拍手御礼SS 「僕らの夏」


指の節に落ちた溶けたアイスの雫が、太陽もひれ伏す白い肌を伝って、今度は肘から地面へと落ちる。
その様を図らずしも目撃してしまった海堂は、目を細めて「滴れてる」とだけ告げた。
しかし、隣に座る当の本人はさして気にもせず、最後の一口を頬張った。 確かに根本的な解決にはなるが、すでに溶けた雫にはなんの意味もなさない。
仕方なく海堂はポケットから白いガーゼのハンカチを取り出して、甘い一筋を拭ってやった。 白い生地に透き通った水色が吸収されていく。
手首まで辿り着くと、手の平にハンカチを握りこませ、水道へ行くよう指示を下す。
黙って海堂の動向を見守っていた乾はふと目尻を下げて、まだ食べ終えていない自分のカップアイスをスプーンで掬った後輩に「うん」と幼く頷いてみせた。
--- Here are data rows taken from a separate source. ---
Lemma mount_mirrors_all v : mount_mirrors v.
Proof.
  induction v as [t p cs k e IH] using vnode_nested_ind.
  intros c st v' st' Hwf Hc E. simpl in E.
  apply bind_inv in E as (n & s1 & E1 & E).
  apply bind_inv in E as ([] & s2 & E2 & E).
  apply bind_inv in E as (cs' & s3 & E3 & E).
  apply bind_inv in E as (c0 & s4 & E4 & E).
  apply bind_inv in E as ([] & s5 & E5 & E).
  injection E as <- <-.
  apply createElement_inv in E1 as (_ & -> & ->).
  injection E4 as <- <-.
  set (n := length (heap st)) in *.
  destruct (forEach_attrs_inv _ _ n t []
              (fun k s s' a0 l0 => mountProp_attrs n p k s s' t a0 l0 [])
              (js_keys p) _ s2 [] [] E2)
    as (ls2 & H2).
  { simpl. now apply list_lookup_middle. }
  simpl in H2.
  assert (Hk2 : forall q, kids s2 q = if decide (q = n) then [] else kids st q).
  { intros q. unfold kids. rewrite H2.
    destruct (decide (q = n)) as [->|Hne].
    - rewrite list_lookup_insert_eq by (rewrite length_app; simpl; unfold n; lia). reflexivity.
    - rewrite list_lookup_insert_ne by auto.
      destruct (decide (q < n)).
      + now rewrite lookup_app_l.
      + rewrite (proj2 (lookup_ge_None (heap st) q)) by (unfold n in *; lia).
        rewrite (proj2 (lookup_ge_None _ q)); [reflexivity|].
        rewrite length_app. simpl. unfold n in *. lia. }
  assert (L2 : length (heap s2) = S n).
  { rewrite H2, length_insert, length_app. simpl. unfold n. lia. }
  assert (W2 : wf s2).
  { intros q x. rewrite Hk2, L2.
    destruct (decide (q = n)); [intros Hx; inversion Hx|].
    intros Hx. pose proof (Hwf q x Hx). unfold n. lia. }
  assert (A2 : above n s2).
  { intros q x Hq. rewrite Hk2.
    destruct (decide (q = n)); [intros Hx; inversion Hx|].
    intros Hx. apply kids_lt in Hx. unfold n in *. lia. }
  destruct (mountChildren_mirrors n cs IH s2 cs' s3 [] W2 ltac:(lia) A2 E3) as [Hr M3].
  { rewrite Hk2, decide_True by reflexivity. constructor. }
  simpl in Hr. destruct M3 as (W3 & L3 & O3 & P3 & A3).
  rewrite appendChild_run in E5. injection E5 as <-.
  assert (Hfr : forall q, n <= q ->
            alter (set_kids (fun l => l ++ [n])) c (detach n (heap s3)) !! q = heap s3 !! q).
  { intros q Hq. rewrite list_lookup_alter_ne by (unfold n in *; lia).
    now apply detach_above. }
  apply mirrors_eq.
  assert (Hn3 : exists ks3, heap s3 !! n
                  = Some (DNode (Elem t (fold_left (mountPropAttrs p) (js_keys p) []) ls2) ks3)).
  { rewrite H2 in P3.
    rewrite list_lookup_insert_eq in P3 by (rewrite length_app; simpl; unfold n; lia).
    simpl in P3. destruct (heap s3 !! n) as [[pl ks3]|]; [|discriminate].
    simpl in P3. injection P3 as ->. eauto. }
  destruct Hn3 as (ks3 & Hn3).
  exists n, (fold_left (mountPropAttrs p) (js_keys p) []), ls2, ks3.
  split; [reflexivity|]. split; [simpl; rewrite Hfr by lia; exact Hn3|].
  split; [apply attrs_after_mount|].
  assert (Hks : kids s3 n = ks3) by (unfold kids; now rewrite Hn3).
  rewrite Hks in Hr.
  apply (Forall2_mirrors_stable n s3); auto.
  - intros q Hq1 Hq2. simpl. apply Hfr. lia.
  - intros x Hx. apply kids_in_range; auto. now rewrite Hks.
Qed.
(** [\s+] and [\s+$] at the head of [s] *)
Lemma trim_white_at bef c rest :
  option_map RegExp.position
    (RegExp.m (RegExp.Quant 1 None true (RegExp.Class false [RegExp.CSpace false]))
       false (RegExp.mkState bef (String c rest) []) Some)
  = if JsString.isWhiteSpace c
    then Some (List.length bef + S (run JsString.isWhiteSpace rest)) else None.
Proof.
  rewrite m_plus. cbn [RegExp.m RegExp.groupsIn].
  destruct (JsString.isWhiteSpace c) eqn:Hc.
  - destruct (step_take (RegExp.classMatches false [RegExp.CSpace false]) bef c rest [])
      as [cs' Hb]; [rewrite white_class; exact Hc|].
    rewrite Hb. cbn [RegExp.remaining RegExp.after].
    rewrite (greedy_run _ _ JsString.isWhiteSpace).
    + cbn [List.length]. f_equal. lia.
    + intros. apply step_take. rewrite white_class. assumption.
    + intros. apply step_stop. rewrite white_class. assumption.
    + reflexivity.
    + intros st. eauto.
    + lia.
  - rewrite step_stop by (rewrite white_class; exact Hc). reflexivity.
Qed.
「俺もカップのにすればよかったなぁ。海堂みたいにハーゲンダッツじゃなくてもいいからさ」
「…アンタが夏はスッキリ爽快・ソーダアイスがいいって選んだんだろ。何食べ終わってから言ってんスか」
「海堂と半分に割って食べたかったんだよ。それなのにお前気付かないでさっさと自分の選んでレジに持って行くから」
「そういうことは最初に言ってくださいっス。つか、早く手洗ってこいよ」

はーいと間延びした返事を返して乾は立ち上がった。
一歩日陰から出れば、ジリジリと焼け付く日差しが襲う。今日も暑い。

負けそうになりながらも水飲み場まで辿り着く。
触れた蛇口は熱く、流れ出る水は温い。公園の地面も焼けて少しの風で舞い上がる。
すべて夏の所業だ。

乾はせめてもと蛇口に指を押し付けた。
流水が、狭まった出口から勢い良く噴き出す。 まるで塩を噴いた鯨のようだ。

「…何やってるんだか」

海堂は遠目にその様子を捉えながらコンビニの袋に空になったカップとスプーンを入れて口を結んだ。
そうしている内に乾がびしょ濡れで戻ってくる。

「何やってるんスか。髪までびしょびしょっスよ」
「大丈夫。この暑さだからすぐ乾くよ。海堂もやってきたら?」
「遠慮するっス」

乾のテニスバッグからタオルを取り出して頭をがしがし拭いてやる。これではどちらが年上なのだか分からない。

「そう言うだろうと思って。はいコレ」

再び海堂の隣に腰掛けた乾が差し出したのは、先程の海堂のハンカチ。 ご丁寧に濡らしてきてくれたようだ。
受け取り、額に宛てがえば幾分か涼しさが得られた。
海堂が思わず目を瞑るのを乾は静かに笑って見ていた。

「夏だね」
「そうっスね」

帽子を被った子どもたちが前を元気に通り過ぎる。空には入道雲がたゆたっている。

「だけど、暑さにも誰にも負けないっスよ」
「俺もだ」


目眩いくらいの青を見据えながら。

今年の夏を制する誓いを立てる。